:: Problem to work on ::
Each line below that carries the string "mkSizeResp" must appear in the answer.

-- Records shown follows --

(** C4.  Polling an agent with nothing pending, known to the store or not,
    any number of times: every answer is [empty], every mailbox holds what
    it held, no later run of requests can tell the store from the one
    before, and the size reported for the agent is zero.  The one trace in
    the dictionary is the binding of a name never referenced before to an
    empty deque (a mailbox comes into being on first reference); a store
    that has the name bound is left identical. *)
Theorem empty_poll_is_idempotent agent q n :
  mailbox q agent = [] ->
  fst (poll_n n agent q) = replicate n PollEmpty
  /\ same_mailboxes (snd (poll_n n agent q)) q
  /\ (forall rqs, fst (serve rqs (snd (poll_n n agent q))) = fst (serve rqs q))
  /\ (is_Some (q !! agent) -> snd (poll_n n agent q) = q)
  /\ fst (broker_size agent q) = mkSizeResp agent 0
  /\ fst (broker_size agent (snd (poll_n n agent q))) = mkSizeResp agent 0.
Proof.
  intros He.
  assert (Hsame : same_mailboxes (snd (poll_n n agent q)) q).
  { intros a. destruct (decide (agent = a)) as [<-|Hne].
    - by rewrite poll_n_mailbox_eq, He, drop_nil.
    - by apply poll_n_mailbox_ne. }
  repeat split.
  - by rewrite poll_n_resp, He, take_nil, Nat.sub_0_r.
  - done.
  - intros rqs. by apply serve_same.
  - intros Hk. rewrite empty_poll_n_store by done.
    destruct n; [done|]. by apply getitem_known.
  - by rewrite size_resp, He.
  - by rewrite size_resp, Hsame, He.
Qed.

Lemma empty_poll_is_idempotent_witness :
  mailbox (∅ : Queues) "ghost" = []
  /\ fst (poll_n 3 "ghost" ∅) = [PollEmpty; PollEmpty; PollEmpty].
Proof.
  split; [reflexivity|].
  apply (empty_poll_is_idempotent "ghost" ∅ 3). reflexivity.
Defined.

-- Records shown concluded --

:: Expected output ::
  /\ fst (broker_size agent q) = mkSizeResp agent 0
  /\ fst (broker_size agent (snd (poll_n n agent q))) = mkSizeResp agent 0.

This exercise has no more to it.